# Task to complete:
There is one span to output from the data below: the lines starting at the line with "(fun _ s' => inv" and ending at the line with "pose proof (mapped_bound". Output it exactly, ends included, nothing more.

(Entries taken from a collection)
↓

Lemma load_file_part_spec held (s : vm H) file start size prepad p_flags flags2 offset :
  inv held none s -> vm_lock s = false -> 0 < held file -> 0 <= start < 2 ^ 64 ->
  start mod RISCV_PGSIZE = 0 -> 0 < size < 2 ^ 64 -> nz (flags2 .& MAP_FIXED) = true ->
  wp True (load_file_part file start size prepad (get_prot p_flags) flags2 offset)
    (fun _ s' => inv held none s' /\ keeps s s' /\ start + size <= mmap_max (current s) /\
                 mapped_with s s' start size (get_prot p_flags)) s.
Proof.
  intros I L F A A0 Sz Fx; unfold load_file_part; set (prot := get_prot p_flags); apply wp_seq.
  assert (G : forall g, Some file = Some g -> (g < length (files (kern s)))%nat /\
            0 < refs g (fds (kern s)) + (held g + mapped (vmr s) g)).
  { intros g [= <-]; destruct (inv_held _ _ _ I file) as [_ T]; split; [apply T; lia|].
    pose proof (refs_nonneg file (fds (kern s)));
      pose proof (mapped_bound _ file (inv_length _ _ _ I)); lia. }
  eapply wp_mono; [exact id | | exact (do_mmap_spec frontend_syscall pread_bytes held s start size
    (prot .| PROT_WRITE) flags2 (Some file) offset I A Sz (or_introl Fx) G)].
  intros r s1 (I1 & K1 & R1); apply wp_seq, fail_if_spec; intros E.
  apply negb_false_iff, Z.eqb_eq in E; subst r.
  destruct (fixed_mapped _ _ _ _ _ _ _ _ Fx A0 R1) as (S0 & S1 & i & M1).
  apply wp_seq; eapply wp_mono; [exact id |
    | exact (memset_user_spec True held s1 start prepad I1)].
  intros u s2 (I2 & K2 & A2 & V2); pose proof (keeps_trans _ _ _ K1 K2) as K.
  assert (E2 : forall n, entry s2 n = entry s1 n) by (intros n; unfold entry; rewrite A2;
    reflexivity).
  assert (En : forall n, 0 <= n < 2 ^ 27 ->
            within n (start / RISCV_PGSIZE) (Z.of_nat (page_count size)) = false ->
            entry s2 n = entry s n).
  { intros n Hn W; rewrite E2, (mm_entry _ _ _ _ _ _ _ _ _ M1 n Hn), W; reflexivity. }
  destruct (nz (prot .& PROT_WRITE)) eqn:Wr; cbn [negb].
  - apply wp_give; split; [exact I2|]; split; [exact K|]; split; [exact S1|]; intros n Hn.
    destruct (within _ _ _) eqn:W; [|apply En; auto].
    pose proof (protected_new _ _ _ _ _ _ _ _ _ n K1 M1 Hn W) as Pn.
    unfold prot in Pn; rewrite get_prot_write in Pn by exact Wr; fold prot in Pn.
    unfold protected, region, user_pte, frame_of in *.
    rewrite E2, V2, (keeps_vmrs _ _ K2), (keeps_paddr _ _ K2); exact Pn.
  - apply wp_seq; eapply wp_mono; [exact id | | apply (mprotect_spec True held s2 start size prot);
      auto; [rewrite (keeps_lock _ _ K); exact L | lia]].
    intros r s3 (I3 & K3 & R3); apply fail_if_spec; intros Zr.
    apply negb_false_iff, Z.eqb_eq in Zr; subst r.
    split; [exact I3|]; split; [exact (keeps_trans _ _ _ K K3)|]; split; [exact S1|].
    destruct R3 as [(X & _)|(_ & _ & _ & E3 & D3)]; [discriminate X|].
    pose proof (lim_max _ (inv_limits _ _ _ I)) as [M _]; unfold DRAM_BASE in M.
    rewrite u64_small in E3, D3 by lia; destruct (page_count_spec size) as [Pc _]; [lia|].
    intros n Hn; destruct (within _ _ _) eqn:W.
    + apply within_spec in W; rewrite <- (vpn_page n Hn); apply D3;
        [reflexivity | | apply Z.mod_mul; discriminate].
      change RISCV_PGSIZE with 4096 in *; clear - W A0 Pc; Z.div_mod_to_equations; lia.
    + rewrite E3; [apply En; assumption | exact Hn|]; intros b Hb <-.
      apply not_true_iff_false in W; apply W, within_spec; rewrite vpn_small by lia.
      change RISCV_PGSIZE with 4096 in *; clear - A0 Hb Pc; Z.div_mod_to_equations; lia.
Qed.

↑

# Task output:
    (fun _ s' => inv held none s' /\ keeps s s' /\ start + size <= mmap_max (current s) /\
                 mapped_with s s' start size (get_prot p_flags)) s.
Proof.
  intros I L F A A0 Sz Fx; unfold load_file_part; set (prot := get_prot p_flags); apply wp_seq.
  assert (G : forall g, Some file = Some g -> (g < length (files (kern s)))%nat /\
            0 < refs g (fds (kern s)) + (held g + mapped (vmr s) g)).
  { intros g [= <-]; destruct (inv_held _ _ _ I file) as [_ T]; split; [apply T; lia|].
    pose proof (refs_nonneg file (fds (kern s)));
      pose proof (mapped_bound _ file (inv_length _ _ _ I)); lia. }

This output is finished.